- Input data -
(* ===== verification/LwipRbTree.v ===== *)
(** * The red-black tree of the lwIP timers (src/stacks/lwip_stack/lwip_src/common/rb_tree.c and rb_tree.h)

    A node keeps the address of its parent and its colour in one word: addresses are multiples of 4, bit 0 is the colour.
    Here the nodes have their words as the code has them, a null pointer is 0, and the macros of the header are bit
    operations on the words; an access through a null or dangling pointer makes the operation [None].  As in [RbTree] the
    branches that exchange left and right are one definition with the side as a parameter. *)
From S2P Require Import Prelude.
From S2P Require Import RbTree.

Definition RB_RED : Z := 0.
Definition RB_BLACK : Z := 1.

(** [struct rb_node], and the nodes in memory with [root->rb_node]. *)
Record lw_node := mk_ln { rb_parent_color : Z; ln_right : Z; ln_left : Z }.
Record lw_tree := mk_lt { ln_nodes : gmap Z lw_node; ln_root : Z }.

Definition node_parent (n : lw_node) : Z := Z.land (rb_parent_color n) (Z.lnot 3).
Definition rb_color (n : lw_node) : Z := Z.land (rb_parent_color n) 1.

Definition set_word (w : Z) (n : lw_node) : lw_node := mk_ln w (ln_right n) (ln_left n).
Definition rb_set_red (n : lw_node) : lw_node := set_word (Z.land (rb_parent_color n) (Z.lnot 1)) n.
Definition rb_set_black (n : lw_node) : lw_node := set_word (Z.lor (rb_parent_color n) 1) n.
Definition rb_set_color (color2 : Z) (n : lw_node) : lw_node := set_word (Z.lor (Z.land (rb_parent_color n) (Z.lnot 1)) color2) n.
Definition rb_set_parent (pa : Z) (n : lw_node) : lw_node := set_word (Z.lor (Z.land (rb_parent_color n) 3) pa) n.

Definition ln_child (d : side) (n : lw_node) : Z := match d with L => ln_left n | R => ln_right n end.
Definition ln_set_child (d : side) (v : Z) (n : lw_node) : lw_node :=
  match d with L => mk_ln (rb_parent_color n) (ln_right n) v | R => mk_ln (rb_parent_color n) v (ln_left n) end.

Definition ln_get {A} (f : lw_node → A) (s : lw_tree) (x : Z) : option A := n ← ln_nodes s !! x; Some (f n).
Definition ln_upd (f : lw_node → lw_node) (s : lw_tree) (x : Z) : option lw_tree :=
  n ← ln_nodes s !! x; Some (mk_lt (<[x := f n]> (ln_nodes s)) (ln_root s)).
Definition ln_set_root (v : Z) (s : lw_tree) : lw_tree := mk_lt (ln_nodes s) v.

(** The place that pointed to [old] points to [v]. *)
Definition ln_replace (d : side) (s : lw_tree) (parent old v : Z) : option lw_tree :=
  if parent =? 0 then Some (ln_set_root v s)
  else c ← ln_get (ln_child d) s parent; ln_upd (ln_set_child (if c =? old then d else flip d) v) s parent.

(** ** Rotation towards the side [d] *)

Definition lw_rotate (d : side) (s : lw_tree) (node : Z) : option lw_tree :=
  other ← ln_get (ln_child (flip d)) s node;
  parent ← ln_get node_parent s node;
  b ← ln_get (ln_child d) s other;
  s ← ln_upd (ln_set_child (flip d) b) s node;
  s ← (if b =? 0 then Some s else b ← ln_get (ln_child d) s other; ln_upd (rb_set_parent node) s b);
  s ← ln_upd (ln_set_child d node) s other;
  s ← ln_upd (rb_set_parent parent) s other;
  s ← ln_replace d s parent node other;
  ln_upd (rb_set_parent other) s node.

Definition lw_rotate_left : lw_tree → Z → option lw_tree := lw_rotate L.
Definition lw_rotate_right : lw_tree → Z → option lw_tree := lw_rotate R.

(** ** Insertion *)

Definition rb_link_node (s : lw_tree) (node1 parent1 : Z) (rb_link1 : rb_link) : option lw_tree :=
  s ← ln_upd (ln_set_child R 0) s node1;
  s ← ln_upd (ln_set_child L 0) s node1;
  s ← ln_upd (set_word parent1) s node1;
  match rb_link1 with
  | Link_root => Some (ln_set_root node1 s)
  | Link_child d x => ln_upd (ln_set_child d node1) s x
  end.

(** The branch for a parent that is the [d] child of the grandparent: the next node of the loop. *)
Definition lw_insert_side (d : side) (s : lw_tree) (node parent gparent : Z) : option (lw_tree * Z) :=
  uncle ← ln_get (ln_child (flip d)) s gparent;
  red ← (if uncle =? 0 then Some false else c ← ln_get rb_color s uncle; Some (c =? RB_RED));
  if (red : bool) then
    s ← ln_upd rb_set_black s uncle;
    s ← ln_upd rb_set_black s parent;
    s ← ln_upd rb_set_red s gparent;
    Some (s, gparent)
  else
    c ← ln_get (ln_child (flip d)) s parent;
    '(s, node, parent) ← (if c =? node then s ← lw_rotate d s parent; Some (s, parent, node) else Some (s, node, parent));
    s ← ln_upd rb_set_black s parent;
    s ← ln_upd rb_set_red s gparent;
    s ← lw_rotate (flip d) s gparent;
    Some (s, node).

Fixpoint lw_insert_loop (fuel : nat) (s : lw_tree) (node : Z) : option lw_tree :=
  parent ← ln_get node_parent s node;
  if parent =? 0 then Some s
  else
    c ← ln_get rb_color s parent;
    if c =? RB_RED then
      match fuel with
      | O => None
      | S fuel =>
          gparent ← ln_get node_parent s parent;
          l ← ln_get ln_left s gparent;
          '(s, node) ← (if parent =? l then lw_insert_side L s node parent gparent else lw_insert_side R s node parent gparent);
          lw_insert_loop fuel s node
      end
    else Some s.

Definition rb_insert_color (fuel : nat) (s : lw_tree) (node : Z) : option lw_tree :=
  if node =? 0 then Some s
  else s ← lw_insert_loop fuel s node; ln_upd rb_set_black s (ln_root s).

(** ** Erasure *)

(** [!p || rb_is_black (p)] *)
Definition ln_black (s : lw_tree) (p : Z) : option bool :=
  if p =? 0 then Some true else c ← ln_get rb_color s p; Some (negb (c =? 0)).

(** The branch for a node that is the [d] child of [parent], first with a black sibling [other], then with any: the next node
    and parent, or the node the loop ends with. *)
Definition lw_erase_black (d : side) (s : lw_tree) (parent other : Z) : option (lw_tree * (Z * Z + Z)) :=
  l ← ln_get ln_left s other; bl ← ln_black s l;
  both ← (if (bl : bool) then r ← ln_get ln_right s other; ln_black s r else Some false);
  if (both : bool) then
    s ← ln_upd rb_set_red s other;
    p ← ln_get node_parent s parent;
    Some (s, inl (parent, p))
  else
    far ← ln_get (ln_child (flip d)) s other; fb ← ln_black s far;
    '(s, other) ← (if (fb : bool) then
                     near ← ln_get (ln_child d) s other;
                     s ← ln_upd rb_set_black s near;
                     s ← ln_upd rb_set_red s other;
                     s ← lw_rotate (flip d) s other;
                     other ← ln_get (ln_child (flip d)) s parent;
                     Some (s, other)
                   else Some (s, other));
    c ← ln_get rb_color s parent; s ← ln_upd (rb_set_color c) s other;
    s ← ln_upd rb_set_black s parent;
    far ← ln_get (ln_child (flip d)) s other; s ← ln_upd rb_set_black s far;
    s ← lw_rotate d s parent;
    Some (s, inr (ln_root s)).

Definition lw_erase_side (d : side) (s : lw_tree) (parent : Z) : option (lw_tree * (Z * Z + Z)) :=
  other ← ln_get (ln_child (flip d)) s parent;
  c ← ln_get rb_color s other;
  '(s, other) ← (if c =? RB_RED then
                   s ← ln_upd rb_set_black s other;
                   s ← ln_upd rb_set_red s parent;
                   s ← lw_rotate d s parent;
                   other ← ln_get (ln_child (flip d)) s parent;
                   Some (s, other)
                 else Some (s, other));
  lw_erase_black d s parent other.

Fixpoint lw_erase_loop (fuel : nat) (s : lw_tree) (node parent : Z) : option (lw_tree * Z) :=
  b ← ln_black s node;
  if (b : bool) && negb (node =? ln_root s) then
    if parent =? 0 then Some (s, node)
    else
      match fuel with
      | O => None
      | S fuel =>
          l ← ln_get ln_left s parent;
          '(s, r) ← (if l =? node then lw_erase_side L s parent else lw_erase_side R s parent);
          match r with
          | inl (node, parent) => lw_erase_loop fuel s node parent
          | inr node => Some (s, node)
          end
      end
  else Some (s, node).

Definition rb_erase_color (fuel : nat) (s : lw_tree) (node parent : Z) : option lw_tree :=
  '(s, node) ← lw_erase_loop fuel s node parent;
  if node =? 0 then Some s else ln_upd rb_set_black s node.

Fixpoint ln_leftmost (fuel : nat) (s : lw_tree) (node : Z) : option Z :=
  left ← ln_get ln_left s node;
  if left =? 0 then Some node
  else match fuel with O => None | S fuel => ln_leftmost fuel s left end.

(** A node with two children: its successor [node] takes its place.  The results: the child that moved up, its parent and the
    colour that went. *)
Definition lw_erase_swap (fuel : nat) (s : lw_tree) (old right : Z) : option (lw_tree * (Z * Z * Z)) :=
  node ← ln_leftmost fuel s right;
  p ← ln_get node_parent s old;
  s ← ln_replace L s p old node;
  child ← ln_get ln_right s node;
  parent ← ln_get node_parent s node;
  color ← ln_get rb_color s node;
  '(s, parent) ← (if parent =? old then Some (s, node)
                  else
                    s ← (if child =? 0 then Some s else ln_upd (rb_set_parent parent) s child);
                    s ← ln_upd (ln_set_child L child) s parent;
                    r ← ln_get ln_right s old; s ← ln_upd (ln_set_child R r) s node;
                    r ← ln_get ln_right s old; s ← ln_upd (rb_set_parent node) s r;
                    Some (s, parent));
  w ← ln_get rb_parent_color s old; s ← ln_upd (set_word w) s node;
  l ← ln_get ln_left s old; s ← ln_upd (ln_set_child L l) s node;
  l ← ln_get ln_left s old; s ← ln_upd (rb_set_parent node) s l;
  Some (s, (child, parent, color)).

(** A node with at most one child. *)
Definition lw_erase_cut (s : lw_tree) (node child : Z) : option (lw_tree * (Z * Z * Z)) :=
  parent ← ln_get node_parent s node;
  color ← ln_get rb_color s node;
  s ← (if child =? 0 then Some s else ln_upd (rb_set_parent parent) s child);
  s ← ln_replace L s parent node child;
  Some (s, (child, parent, color)).

Definition rb_erase (fuel : nat) (s : lw_tree) (node : Z) : option lw_tree :=
  if node =? 0 then Some s
  else
    l ← ln_get ln_left s node; r ← ln_get ln_right s node;
    '(s, (child, parent, color)) ←
      (if l =? 0 then lw_erase_cut s node r
       else if r =? 0 then lw_erase_cut s node l
       else lw_erase_swap fuel s node r);
    if color =? RB_BLACK then rb_erase_color fuel s child parent else Some s.

(** ** The next node of a walk in order *)

(** The loop that climbs while [node] is a right child. *)
Fixpoint lw_climb (fuel : nat) (s : lw_tree) (node : Z) : option Z :=
  parent ← ln_get node_parent s node;
  if parent =? 0 then Some parent
  else
    r ← ln_get ln_right s parent;
    if node =? r then match fuel with O => None | S fuel => lw_climb fuel s parent end
    else Some parent.

Definition rb_next (fuel : nat) (s : lw_tree) (node : Z) : option Z :=
  if node =? 0 then Some 0
  else
    p ← ln_get node_parent s node;
    if p =? node then Some 0
    else
      r ← ln_get ln_right s node;
      if r =? 0 then lw_climb fuel s node else ln_leftmost fuel s r.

- Activity -
Proceeding from the line containing "if parent =? 0 then Some (s, node)" through the line containing "match r with", transcribe the lines above exactly, both end lines included.

- Response area -
    if parent =? 0 then Some (s, node)
    else
      match fuel with
      | O => None
      | S fuel =>
          l ← ln_get ln_left s parent;
          '(s, r) ← (if l =? node then lw_erase_side L s parent else lw_erase_side R s parent);
          match r with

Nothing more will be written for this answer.